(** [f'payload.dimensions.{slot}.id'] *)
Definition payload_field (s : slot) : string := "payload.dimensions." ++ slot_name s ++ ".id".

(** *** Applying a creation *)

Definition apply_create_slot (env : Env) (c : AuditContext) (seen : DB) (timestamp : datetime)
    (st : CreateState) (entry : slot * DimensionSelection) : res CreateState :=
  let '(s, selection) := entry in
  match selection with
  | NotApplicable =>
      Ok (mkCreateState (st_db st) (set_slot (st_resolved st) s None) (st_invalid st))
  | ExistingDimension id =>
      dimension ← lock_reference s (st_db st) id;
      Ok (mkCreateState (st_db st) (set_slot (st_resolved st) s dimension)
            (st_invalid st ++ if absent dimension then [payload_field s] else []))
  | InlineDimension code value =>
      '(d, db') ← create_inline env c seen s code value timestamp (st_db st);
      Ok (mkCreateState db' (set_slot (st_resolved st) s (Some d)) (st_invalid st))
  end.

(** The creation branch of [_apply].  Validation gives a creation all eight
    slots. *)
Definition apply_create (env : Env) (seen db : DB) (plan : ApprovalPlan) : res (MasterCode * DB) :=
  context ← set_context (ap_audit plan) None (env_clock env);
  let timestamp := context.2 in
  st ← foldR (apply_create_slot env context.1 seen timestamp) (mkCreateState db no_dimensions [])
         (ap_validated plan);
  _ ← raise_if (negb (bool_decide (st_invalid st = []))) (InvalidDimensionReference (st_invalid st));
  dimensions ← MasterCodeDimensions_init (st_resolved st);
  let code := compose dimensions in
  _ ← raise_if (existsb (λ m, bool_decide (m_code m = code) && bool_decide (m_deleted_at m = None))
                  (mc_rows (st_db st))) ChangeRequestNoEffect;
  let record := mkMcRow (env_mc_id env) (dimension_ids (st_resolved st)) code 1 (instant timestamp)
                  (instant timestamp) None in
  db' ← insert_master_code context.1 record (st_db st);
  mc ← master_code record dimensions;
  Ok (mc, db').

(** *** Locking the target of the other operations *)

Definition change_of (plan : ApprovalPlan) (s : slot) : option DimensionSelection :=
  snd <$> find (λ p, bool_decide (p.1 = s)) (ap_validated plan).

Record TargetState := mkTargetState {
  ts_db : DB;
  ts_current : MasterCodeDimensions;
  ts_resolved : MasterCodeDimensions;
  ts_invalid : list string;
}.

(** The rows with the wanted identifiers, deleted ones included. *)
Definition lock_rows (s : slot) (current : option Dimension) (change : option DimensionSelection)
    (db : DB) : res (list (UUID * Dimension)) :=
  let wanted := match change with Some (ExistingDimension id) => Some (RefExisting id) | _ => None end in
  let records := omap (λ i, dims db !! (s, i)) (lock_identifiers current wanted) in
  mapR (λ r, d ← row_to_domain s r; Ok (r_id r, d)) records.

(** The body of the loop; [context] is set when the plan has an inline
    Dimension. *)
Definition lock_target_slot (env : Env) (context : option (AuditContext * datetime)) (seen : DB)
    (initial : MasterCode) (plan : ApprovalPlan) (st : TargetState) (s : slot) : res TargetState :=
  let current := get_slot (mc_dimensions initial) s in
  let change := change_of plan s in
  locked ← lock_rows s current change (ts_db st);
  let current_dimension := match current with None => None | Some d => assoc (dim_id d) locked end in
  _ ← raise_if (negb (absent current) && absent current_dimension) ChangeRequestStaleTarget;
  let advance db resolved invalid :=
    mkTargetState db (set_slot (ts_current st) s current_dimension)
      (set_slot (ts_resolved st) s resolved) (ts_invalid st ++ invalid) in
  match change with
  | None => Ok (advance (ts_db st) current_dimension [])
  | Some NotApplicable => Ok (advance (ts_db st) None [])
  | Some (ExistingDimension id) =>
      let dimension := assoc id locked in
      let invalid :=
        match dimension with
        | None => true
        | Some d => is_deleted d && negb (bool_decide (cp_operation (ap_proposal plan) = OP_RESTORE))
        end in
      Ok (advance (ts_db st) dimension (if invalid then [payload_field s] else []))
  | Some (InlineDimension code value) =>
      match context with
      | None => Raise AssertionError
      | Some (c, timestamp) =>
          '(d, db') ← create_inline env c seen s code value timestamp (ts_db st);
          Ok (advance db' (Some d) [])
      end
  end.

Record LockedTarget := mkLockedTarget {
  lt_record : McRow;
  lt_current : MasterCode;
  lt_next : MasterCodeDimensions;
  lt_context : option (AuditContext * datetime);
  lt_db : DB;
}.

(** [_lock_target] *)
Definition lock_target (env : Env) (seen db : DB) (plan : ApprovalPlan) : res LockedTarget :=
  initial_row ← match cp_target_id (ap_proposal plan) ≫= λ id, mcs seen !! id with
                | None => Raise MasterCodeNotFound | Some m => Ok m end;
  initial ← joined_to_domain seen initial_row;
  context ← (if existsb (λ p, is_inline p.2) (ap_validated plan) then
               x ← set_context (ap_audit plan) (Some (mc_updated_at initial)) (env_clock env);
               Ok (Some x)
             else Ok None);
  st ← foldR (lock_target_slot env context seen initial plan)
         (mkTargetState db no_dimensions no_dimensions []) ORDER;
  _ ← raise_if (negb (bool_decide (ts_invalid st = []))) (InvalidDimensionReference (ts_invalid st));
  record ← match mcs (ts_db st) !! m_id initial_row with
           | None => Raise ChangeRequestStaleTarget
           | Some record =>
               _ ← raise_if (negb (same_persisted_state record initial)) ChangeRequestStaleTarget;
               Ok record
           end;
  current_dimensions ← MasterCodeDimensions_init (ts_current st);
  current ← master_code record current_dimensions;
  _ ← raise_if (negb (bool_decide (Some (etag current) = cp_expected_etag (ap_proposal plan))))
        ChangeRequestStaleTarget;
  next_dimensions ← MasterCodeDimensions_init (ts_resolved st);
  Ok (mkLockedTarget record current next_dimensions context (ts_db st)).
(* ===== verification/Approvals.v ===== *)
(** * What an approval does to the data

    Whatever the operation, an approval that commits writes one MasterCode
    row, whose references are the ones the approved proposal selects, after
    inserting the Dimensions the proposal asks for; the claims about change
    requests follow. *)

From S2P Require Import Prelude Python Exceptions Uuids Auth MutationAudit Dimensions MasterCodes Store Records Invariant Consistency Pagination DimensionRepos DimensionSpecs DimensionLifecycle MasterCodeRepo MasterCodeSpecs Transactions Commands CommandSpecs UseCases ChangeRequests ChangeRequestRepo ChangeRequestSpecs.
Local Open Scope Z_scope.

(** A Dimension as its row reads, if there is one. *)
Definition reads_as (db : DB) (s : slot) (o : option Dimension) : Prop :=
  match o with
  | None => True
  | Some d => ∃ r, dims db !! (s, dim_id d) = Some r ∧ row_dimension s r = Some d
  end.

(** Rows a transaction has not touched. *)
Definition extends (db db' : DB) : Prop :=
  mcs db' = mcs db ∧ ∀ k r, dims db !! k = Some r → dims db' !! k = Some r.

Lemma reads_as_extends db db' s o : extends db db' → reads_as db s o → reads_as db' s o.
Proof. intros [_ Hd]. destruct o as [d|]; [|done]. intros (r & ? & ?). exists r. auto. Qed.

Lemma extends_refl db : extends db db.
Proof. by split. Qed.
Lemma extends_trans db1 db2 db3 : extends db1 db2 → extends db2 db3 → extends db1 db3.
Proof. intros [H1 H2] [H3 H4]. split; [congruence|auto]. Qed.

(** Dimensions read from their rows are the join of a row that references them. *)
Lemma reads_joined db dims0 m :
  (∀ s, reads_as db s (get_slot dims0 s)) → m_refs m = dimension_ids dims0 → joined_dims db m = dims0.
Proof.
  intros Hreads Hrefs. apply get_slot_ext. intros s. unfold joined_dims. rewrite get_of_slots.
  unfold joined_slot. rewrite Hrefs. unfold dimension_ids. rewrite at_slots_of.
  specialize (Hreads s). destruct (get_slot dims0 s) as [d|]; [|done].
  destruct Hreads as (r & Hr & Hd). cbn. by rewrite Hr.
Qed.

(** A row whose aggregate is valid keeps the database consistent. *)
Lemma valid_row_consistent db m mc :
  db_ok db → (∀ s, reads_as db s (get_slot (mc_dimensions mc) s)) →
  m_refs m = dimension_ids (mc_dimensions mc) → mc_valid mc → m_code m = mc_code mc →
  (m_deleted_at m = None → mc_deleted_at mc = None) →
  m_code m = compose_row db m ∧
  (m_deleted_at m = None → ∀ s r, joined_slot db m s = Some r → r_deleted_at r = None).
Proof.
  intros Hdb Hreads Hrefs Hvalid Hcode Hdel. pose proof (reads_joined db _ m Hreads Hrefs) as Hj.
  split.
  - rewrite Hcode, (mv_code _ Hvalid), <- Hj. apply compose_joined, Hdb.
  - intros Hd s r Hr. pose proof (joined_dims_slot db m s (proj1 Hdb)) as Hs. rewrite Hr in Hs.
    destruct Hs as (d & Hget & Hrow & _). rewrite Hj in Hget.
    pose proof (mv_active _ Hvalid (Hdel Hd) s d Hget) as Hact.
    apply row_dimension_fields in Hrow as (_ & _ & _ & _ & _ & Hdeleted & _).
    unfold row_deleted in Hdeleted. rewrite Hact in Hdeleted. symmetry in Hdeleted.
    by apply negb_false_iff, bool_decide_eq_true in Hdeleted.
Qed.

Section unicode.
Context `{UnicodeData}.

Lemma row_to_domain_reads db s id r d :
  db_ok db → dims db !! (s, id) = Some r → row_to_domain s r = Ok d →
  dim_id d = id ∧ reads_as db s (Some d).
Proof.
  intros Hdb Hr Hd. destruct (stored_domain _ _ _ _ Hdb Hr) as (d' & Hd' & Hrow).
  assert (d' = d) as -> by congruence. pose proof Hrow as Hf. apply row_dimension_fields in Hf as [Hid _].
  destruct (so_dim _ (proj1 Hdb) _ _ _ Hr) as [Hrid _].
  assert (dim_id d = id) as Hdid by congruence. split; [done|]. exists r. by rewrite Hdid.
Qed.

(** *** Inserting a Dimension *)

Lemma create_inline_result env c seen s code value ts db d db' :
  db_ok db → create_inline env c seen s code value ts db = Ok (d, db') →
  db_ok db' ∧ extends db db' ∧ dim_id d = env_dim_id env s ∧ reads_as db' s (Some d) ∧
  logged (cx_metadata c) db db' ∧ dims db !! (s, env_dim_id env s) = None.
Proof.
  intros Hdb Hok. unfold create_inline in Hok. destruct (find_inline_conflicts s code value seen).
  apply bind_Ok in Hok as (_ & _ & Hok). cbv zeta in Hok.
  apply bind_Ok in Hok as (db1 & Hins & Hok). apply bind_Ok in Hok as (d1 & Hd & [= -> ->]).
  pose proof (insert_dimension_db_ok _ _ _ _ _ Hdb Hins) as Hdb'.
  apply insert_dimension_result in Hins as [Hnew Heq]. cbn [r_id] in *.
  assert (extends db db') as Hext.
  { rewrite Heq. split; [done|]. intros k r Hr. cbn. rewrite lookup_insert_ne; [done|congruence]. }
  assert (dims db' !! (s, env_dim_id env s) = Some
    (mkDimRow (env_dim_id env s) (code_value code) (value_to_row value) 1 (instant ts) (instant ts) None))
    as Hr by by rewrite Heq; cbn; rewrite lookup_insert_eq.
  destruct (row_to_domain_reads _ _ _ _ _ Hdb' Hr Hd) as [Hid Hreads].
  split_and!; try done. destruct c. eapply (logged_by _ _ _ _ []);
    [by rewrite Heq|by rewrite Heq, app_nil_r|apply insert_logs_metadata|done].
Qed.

——————————

_Activity_:
In the records above, find the line with "intros Hdb Hok."; write out exactly that line and each one after it, stopping after the line with "pose proof (insert_dimension_db_ok".

_Reply to the exercise_:
  intros Hdb Hok. unfold create_inline in Hok. destruct (find_inline_conflicts s code value seen).
  apply bind_Ok in Hok as (_ & _ & Hok). cbv zeta in Hok.
  apply bind_Ok in Hok as (db1 & Hins & Hok). apply bind_Ok in Hok as (d1 & Hd & [= -> ->]).
  pose proof (insert_dimension_db_ok _ _ _ _ _ Hdb Hins) as Hdb'.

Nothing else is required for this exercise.